Below are 10 of the most convincing arguments I’ve heard that our system needs a major overhaul. And that’s just the tip of the iceberg. Remember, an entire industry has evolved in the US just to help people navigate the maddeningly complex task of choosing a health insurance plan.
The cost is enormous
- High cost, not highest quality. Despite spending far more on healthcare than other high-income nations, the US scores poorly on many key health measures, including life expectancy, preventable hospital admissions, suicide, and maternal mortality. And for all that expense, satisfaction with the current healthcare system is relatively low in the US.

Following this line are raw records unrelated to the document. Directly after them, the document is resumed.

(* ===== verification/DrmBridge.v ===== *)
(** * DrmBridge: chains of display bridges (src/drm/drm_bridge.c)

    The bridges behind an encoder form a list, first the one next to the encoder.
    The helpers walk it one way or the other and call the bridges' hooks;
    negotiate the formats on the links between them, by backtracking from the last
    one; and propagate the bus flags.  A bridge of a chain is its position in it.
    The hooks are arguments; of a CRTC state they see the modes. *)

From S2P Require Export Uapi.

#[local] Open Scope Z_scope.

(** ** Data *)

Record drm_bus_cfg := mkbus { bc_format : media_bus_fmt; bc_flags : Z }.
Record drm_bridge_state := mkbrs { input_bus_cfg : drm_bus_cfg; output_bus_cfg : drm_bus_cfg }.

(** What a hook answers that lists formats: their number is 0, or it is not and the array
    is NULL, or an array. *)
Inductive bus_fmts : Set :=
| NoFmts | NullFmts | Fmts (f : media_bus_fmt) (l : list media_bus_fmt).

Definition fmts_of (l : list media_bus_fmt) : bus_fmts :=
  match l with [] => NoFmts | f :: l => Fmts f l end.
Definition fmts_list (r : bus_fmts) : list media_bus_fmt :=
  match r with Fmts f l => f :: l | _ => [] end.

(** Of [struct drm_bridge] and its [struct drm_bridge_funcs]: which hooks there are, and
    what those answer that do. *)
Record drm_bridge := mkbridge {
  br_pre_enable_prev_first : bool;
  br_atomic_reset : bool;
  br_mode_valid : option (drm_display_mode -> drm_mode_status);
  br_mode_set : bool;
  br_atomic_disable : bool; br_disable : bool;
  br_atomic_post_disable : bool; br_post_disable : bool;
  br_atomic_pre_enable : bool; br_pre_enable : bool;
  br_atomic_enable : bool; br_enable : bool;
  br_get_output_bus_fmts : option (drm_bridge_state -> bus_fmts);
  br_get_input_bus_fmts : option (drm_bridge_state -> media_bus_fmt -> bus_fmts);
  (** with the adjusted mode *)
  br_atomic_check : option (drm_bridge_state -> drm_display_mode -> Z * drm_bridge_state * drm_display_mode);
  (** of the mode and the adjusted mode *)
  br_mode_fixup : option (drm_display_mode -> drm_display_mode -> bool * drm_display_mode)
}.

Inductive bridge_hook : Set :=
| BridgeModeSet | BridgeAtomicDisable | BridgeDisable | BridgeAtomicPostDisable | BridgePostDisable
| BridgeAtomicPreEnable | BridgePreEnable | BridgeAtomicEnable | BridgeEnable.

#[export] Instance bridge_hook_eq_dec : EqDecision bridge_hook.
Proof. solve_decision. Defined.

Definition bridge_call : Set := nat * bridge_hook.

Definition drm_bridge_is_atomic (b : drm_bridge) : bool := br_atomic_reset b.
(** ** drm_dumb_buffers.c *)

Definition drm_mode_align_dumb (args : drm_mode_create_dumb)
    (hw_pitch_align hw_size_align : Z) : Z * drm_mode_create_dumb :=
  let pitch := d_pitch args in
  if pitch =? 0 then (- EINVAL, args)
  else
    let pitch := if truthy hw_pitch_align then u32 (roundup pitch hw_pitch_align) else pitch in
    let bad := truthy hw_size_align && negb (IS_ALIGNED hw_size_align PAGE_SIZE) in
    let hw_size_align := if truthy hw_size_align then hw_size_align else PAGE_SIZE in
    if bad then (- EINVAL, args)
    else
      let size := d_height args * pitch in
      if size >? U32_MAX then (- EINVAL, args)
      else
        let size := ALIGN_u32 size hw_size_align in
        if size =? 0 then (- EINVAL, args)
        else (0, {| args with d_pitch := pitch; d_size := size |}).

Definition drm_mode_size_dumb (cfg : drm_mode_config) (args : drm_mode_create_dumb)
    (hw_pitch_align hw_size_align : Z) : Z * drm_mode_create_dumb :=
  let fourcc := drm_driver_color_mode_format cfg (d_bpp args) in
  let pitch :=
    if decide (fourcc = DRM_FORMAT_INVALID) then
      (* every case of the switch falls through to the same assignment *)
      Some (if truthy (d_bpp args)
            then u32 (d_width args * (u32 (d_bpp args + 7) / 8)) else 0)
    else
      match drm_format_info_lookup fourcc with
      | None => None
      | Some info => Some (drm_format_info_min_pitch (Some info) 0 (d_width args))
      end in
  match pitch with
  | None => (- EINVAL, args)
  | Some pitch =>
      if (pitch =? 0) || (pitch >? U32_MAX) then (- EINVAL, args)
      else drm_mode_align_dumb {| args with d_pitch := pitch |} hw_pitch_align hw_size_align
  end.

(** [dumb_create] is the driver's hook, [W] what it changes. *)
Definition drm_mode_create_dumb_core {W}
    (dumb_create : option (drm_mode_create_dumb -> W -> Z * drm_mode_create_dumb * W))
    (args : drm_mode_create_dumb) (w : W) : Z * drm_mode_create_dumb * W :=
  match dumb_create with
  | None => (- ENOSYS, args, w)
  | Some hook =>
      if (d_width args =? 0) || (d_height args =? 0) || (d_bpp args =? 0)
      then (- EINVAL, args, w)
      else if d_bpp args >? U32_MAX - 8 then (- EINVAL, args, w)
      else
        let cpp := u32 (d_bpp args + 7) / 8 in
        if cpp >? U32_MAX / d_width args then (- EINVAL, args, w)
        else
          let stride := u32 (cpp * d_width args) in
          if d_height args >? U32_MAX / stride then (- EINVAL, args, w)
          else
            let size := u32 (d_height args * stride) in
            if ALIGN_u32 size PAGE_SIZE =? 0 then (- EINVAL, args, w)
            else hook {| args with d_handle := 0; d_pitch := 0; d_size := 0 |} w
  end.

Definition drm_mode_create_dumb_ioctl {W}
    (dumb_create : option (drm_mode_create_dumb -> W -> Z * drm_mode_create_dumb * W))
    (args : drm_mode_create_dumb) (w : W) : Z * drm_mode_create_dumb * W :=
  let '(err, args, w) := drm_mode_create_dumb_core dumb_create args w in
  if truthy err then (err, {| args with d_handle := 0; d_pitch := 0; d_size := 0 |}, w)
  else (err, args, w).

(** ** drm_gem_dma_helper.c *)

(** What the kernel services answer: the driver's optional object constructor
    (0, or an errno; [None] is no constructor), [kzalloc], the GEM core's
    [drm_gem_object_init] and [drm_gem_create_mmap_offset], the DMA allocator
    by size, and the handle table. *)
Record gem_env := mkgemenv {
  env_gem_create_object : option Z;
  env_kzalloc : bool;
  env_object_init : Z;
  env_mmap_offset : Z;
  env_dma_alloc : Z -> option Z;
  env_handle_create : Z * Z
}.

(** The resource events, newest last. *)
Inductive gem_event : Set :=
| ObjAlloc (size : Z)   (** the object exists, with this size *)
| ObjRelease            (** the GEM core's part of it undone *)
| ObjFree               (** its memory freed without ever being shared *)
| DmaAlloc (size : Z)   (** backing memory attached *)
| HandleCreate (h : Z)  (** the handle took a reference *)
| ObjPut.               (** the allocation reference dropped *)

Section GemDma.
Variable env : gem_env.
(* ===== verification/DrmFramebuffer.v ===== *)
(** * DrmFramebuffer: framebuffer creation, the core plane checks and scanout
      addresses (src/drm/drm_framebuffer.c, drm_gem_framebuffer_helper.c,
      drm_modeset_helper.c, drm_plane.c, drm_atomic.c, drm_fb_dma_helper.c)

    A framebuffer request goes through [drm_internal_framebuffer_create],
    which validates the layout and calls the driver's [fb_create]; the GEM
    helper behind it looks the buffer objects up and checks their sizes.  The
    atomic core then checks the source rectangle of every plane against the
    framebuffer, and the drivers compute scanout addresses from it. *)

From S2P Require Export Uapi DrmFourcc.

(** [struct drm_mode_fb_cmd2]; the arrays have four entries. *)
Record drm_mode_fb_cmd2 := mkcmd {
  r_width : Z; r_height : Z; r_pixel_format : fourcc; r_flags : Z;
  r_handles : list Z; r_pitches : list Z; r_offsets : list Z; r_modifier : list Z
}.

Definition DRM_MODE_FB_INTERLACED : Z := BIT 0.
Definition DRM_MODE_FB_MODIFIERS : Z := BIT 1.
Definition DRM_FORMAT_MOD_LINEAR : Z := 0.
(** [fourcc_mod_code(SAMSUNG, 1)]; the vendor, 4, is in the top byte. *)
Definition DRM_FORMAT_MOD_SAMSUNG_64_32_TILE : Z := (4 .<< 56) .| 1.
Definition UINT_MAX : Z := 2 ^ 32 - 1.
Definition INT_MAX : Z := 2 ^ 31 - 1.

(** Plane sizes of the format header, with what is documented for planes whose
    size the subsampling divides. *)
Class PlaneSizeOps := {
  drm_format_info_plane_width : drm_format_info -> Z -> Z -> Z;
  drm_format_info_plane_height : drm_format_info -> Z -> Z -> Z
}.

Class PlaneSizeLaws `{!PlaneSizeOps} : Prop := {
  plane_width_0 i w : 0 < num_planes i -> drm_format_info_plane_width i w 0 = w;
  plane_height_0 i h : 0 < num_planes i -> drm_format_info_plane_height i h 0 = h;
  plane_width_sub i w p :
    0 < p < num_planes i -> 0 < hsub i -> w mod hsub i = 0 ->
    drm_format_info_plane_width i w p = w / hsub i;
  plane_height_sub i h p :
    0 < p < num_planes i -> 0 < vsub i -> h mod vsub i = 0 ->
    drm_format_info_plane_height i h p = h / vsub i
}.

#[export] Instance plane_size_ops : PlaneSizeOps | 10 := {
  drm_format_info_plane_width i w p :=
    if p >=? num_planes i then 0 else if p =? 0 then w else DIV_ROUND_UP w (hsub i);
  drm_format_info_plane_height i h p :=
    if p >=? num_planes i then 0 else if p =? 0 then h else DIV_ROUND_UP h (vsub i)
}.

(** ** drm_framebuffer.c *)

Section Framebuffer.
Context `{!PlaneSizeOps}.

(** The body of the first loop of [framebuffer_check]; 0 is "go on". *)
Definition fb_check_plane (info : drm_format_info) (r : drm_mode_fb_cmd2) (i : Z) : Z :=
  let width := drm_format_info_plane_width info (r_width r) i in
  let height := drm_format_info_plane_height info (r_height r) i in
  let block_size := aget (char_per_block info) i in
  let min_pitch := drm_format_info_min_pitch (Some info) i width in
  let modifier := aget (r_modifier r) i in
  let pitch := aget (r_pitches r) i in
  if (block_size =? 0) && (modifier =? DRM_FORMAT_MOD_LINEAR) then - EINVAL
  else if aget (r_handles r) i =? 0 then - EINVAL
  else if min_pitch >? UINT_MAX then - ERANGE
  else if u64 (height * pitch + aget (r_offsets r) i) >? UINT_MAX then - ERANGE
  else if truthy block_size && (pitch <? min_pitch) then - EINVAL
  else if truthy modifier && negb (truthy (r_flags r .& DRM_MODE_FB_MODIFIERS)) then - EINVAL
  else if truthy (r_flags r .& DRM_MODE_FB_MODIFIERS)
          && negb (modifier =? aget (r_modifier r) 0) then - EINVAL
  else if modifier =? DRM_FORMAT_MOD_SAMSUNG_64_32_TILE then
    if negb (bool_decide (r_pixel_format r = DRM_FORMAT_NV12))
       || truthy (width mod 128) || truthy (height mod 32) || truthy (pitch mod 128)
    then - EINVAL else 0
  else 0.

(** The body of the second loop, over the unused planes. *)
Definition fb_check_unused (r : drm_mode_fb_cmd2) (i : Z) : Z :=
  if truthy (aget (r_modifier r) i) then - EINVAL
  else if negb (truthy (r_flags r .& DRM_MODE_FB_MODIFIERS)) then 0
  else if truthy (aget (r_handles r) i) then - EINVAL
  else if truthy (aget (r_pitches r) i) then - EINVAL
  else if truthy (aget (r_offsets r) i) then - EINVAL
  else 0.

(** A loop that returns the first error. *)
Fixpoint first_err (f : Z -> Z) (l : list Z) : Z :=
  match l with
  | [] => 0
  | i :: l => let ret := f i in if truthy ret then ret else first_err f l
  end.

Definition planes_of (info : drm_format_info) : list Z := seqZ 0 (num_planes info).

Definition framebuffer_check (info : drm_format_info) (r : drm_mode_fb_cmd2) : Z :=
  if r_width r =? 0 then - EINVAL
  else if r_height r =? 0 then - EINVAL
  else
    let ret := first_err (fb_check_plane info r) (planes_of info) in
    if truthy ret then ret
    else first_err (fb_check_unused r) (seqZ (num_planes info) (4 - num_planes info)).

(** [fb_create] is the driver's hook; [W] is what it changes.  An error pointer
    is [inr]. *)
Definition drm_internal_framebuffer_create {W F}
    (config : drm_mode_config) (fb_modifiers_not_supported : bool)
    (get_format_info : option (fourcc -> Z -> option drm_format_info))
    (fb_create : drm_format_info -> drm_mode_fb_cmd2 -> W -> (F + Z) * W)
    (r : drm_mode_fb_cmd2) (w : W) : option ((F + Z) * W) :=
  if truthy (Z.ldiff (r_flags r) (DRM_MODE_FB_INTERLACED .| DRM_MODE_FB_MODIFIERS))
  then Some (inr (- EINVAL), w)
  else if (min_width config >? r_width r) || (r_width r >? max_width config)
  then Some (inr (- EINVAL), w)
  else if (min_height config >? r_height r) || (r_height r >? max_height config)
  then Some (inr (- EINVAL), w)
  else if truthy (r_flags r .& DRM_MODE_FB_MODIFIERS) && fb_modifiers_not_supported
  then Some (inr (- EINVAL), w)
  else
    match __drm_format_info (r_pixel_format r) with
    | None => Some (inr (- EINVAL), w)
    | Some _ =>
        match drm_get_format_info get_format_info (r_pixel_format r)
                (aget (r_modifier r) 0) with
        | None => None   (* NULL dereference in framebuffer_check *)
        | Some info =>
            let ret := framebuffer_check info r in
            if truthy ret then Some (inr ret, w)
            else Some (fb_create info r w)
        end
    end.

Definition drm_framebuffer_check_src_coords (src_x src_y src_w src_h : Z)
    (fb : drm_framebuffer) : Z :=
  let fb_width := u32 (fb_width fb .<< 16) in
  let fb_height := u32 (fb_height fb .<< 16) in
  if (src_w >? fb_width) || (src_x >? u32 (fb_width - src_w))
     || (src_h >? fb_height) || (src_y >? u32 (fb_height - src_h))
  then - ENOSPC else 0.

(** ** drm_gem_framebuffer_helper.c *)

(** A GEM object: its address in the kernel, size and DMA address. *)
Record gem_object := mkobj { go_id : Z; go_size : Z; go_dma : Z }.

(** Reference events on GEM objects and their handles. *)
Inductive fb_event : Set :=
| ObjGet (id : Z) | ObjPutRef (id : Z) | HandleGet (id : Z) | HandlePut (id : Z).

(** The services around it: the handle table, whether an object has a
    user-space handle, and the result of registering the mode object. *)
Record fb_env := mkfbenv {
  gem_object_lookup : Z -> option gem_object;
  gem_has_handle : gem_object -> bool;
  mode_object_add : Z;
  new_fb_id : Z
}.

Section Gem.
Variable env : fb_env.

Definition drm_helper_mode_fill_fb_struct (id : Z) (info : drm_format_info)
    (mode_cmd : drm_mode_fb_cmd2) (obj : list (option Z)) : drm_framebuffer :=
  mkfb id info (r_width mode_cmd) (r_height mode_cmd)
       (take 4 (r_pitches mode_cmd)) (take 4 (r_offsets mode_cmd))
       (aget (r_modifier mode_cmd) 0) obj.

(** The handle references of a framebuffer: taken for the objects that have a
    handle, dropped again when registration fails. *)
Definition drm_framebuffer_init (objs : list gem_object) (tr : list fb_event)
  : Z * list fb_event :=
  let refs := filter (fun o => gem_has_handle env o = true) objs in
  let tr := tr ++ (HandleGet <$> (go_id <$> refs)) in
  if truthy (mode_object_add env)
  then (mode_object_add env, tr ++ (HandlePut <$> (go_id <$> refs)))
  else (0, tr).

Definition drm_gem_fb_init (info : drm_format_info) (mode_cmd : drm_mode_fb_cmd2)
    (objs : list gem_object) (tr : list fb_event) : Z * drm_framebuffer * list fb_event :=
  let obj := (fun o => Some (go_dma o)) <$> objs in
  let fb := drm_helper_mode_fill_fb_struct (new_fb_id env) info mode_cmd
              (obj ++ replicate (4 - length objs) None) in
  let '(ret, tr) := drm_framebuffer_init objs tr in
  (ret, fb, tr).

(** The lookup loop; [objs] is what it has so far, in order.  The error value
    comes with the objects that [err_gem_object_put] has to drop. *)
Fixpoint fb_lookup_loop (info : drm_format_info) (mode_cmd : drm_mode_fb_cmd2)
    (l : list Z) (objs : list gem_object) (tr : list fb_event)
  : Z * list gem_object * list fb_event :=
  match l with
  | [] => (0, objs, tr)
  | i :: l =>
      let width := drm_format_info_plane_width info (r_width mode_cmd) i in
      let height := drm_format_info_plane_height info (r_height mode_cmd) i in
      match gem_object_lookup env (aget (r_handles mode_cmd) i) with
      | None => (- ENOENT, objs, tr)
      | Some o =>
          let tr := tr ++ [ObjGet (go_id o)] in
          let min_size :=
            u32 (u64 (u32 (u32 (height - 1) * aget (r_pitches mode_cmd) i)
                      + drm_format_info_min_pitch (Some info) i width
                      + aget (r_offsets mode_cmd) i)) in
          if go_size o <? min_size
          then (- EINVAL, objs, tr ++ [ObjPutRef (go_id o)])
          else fb_lookup_loop info mode_cmd l (objs ++ [o]) tr
      end
  end.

- Financial burden. High costs combined with high numbers of underinsured or uninsured means many people risk bankruptcy if they develop a serious illness. Prices vary widely, and it’s nearly impossible to compare the quality or cost of your healthcare options — or even to know how big a bill to expect. And even when you ask lots of questions ahead of time and stick with recommended doctors in your health insurance network, you may still wind up getting a surprise bill. My neighbor did after knee surgery: even though the hospital and his surgeon were in his insurance network, the anesthesiologist was not.
Access is uneven
- Health insurance tied to employment. During World War II, healthcare was offered as a way to attract workers since employers had few other options. Few people had private insurance then, but now a layoff can jeopardize your access to healthcare.
- Healthcare disparities. The current US healthcare system has a cruel tendency to delay or deny high-quality care to those who are most in need of it but can least afford its high cost. This contributes to avoidable healthcare disparities for people of color and other disadvantaged groups.
- Health insurers may discourage care to hold down costs. Many health insurance companies restrict expensive medications, tests, and other services by declining coverage until forms are filled out to justify the service to the insurer. True, this can prevent unnecessary expense to the healthcare system — and to the insurance company. Yet it also discourages care deemed appropriate by your physician.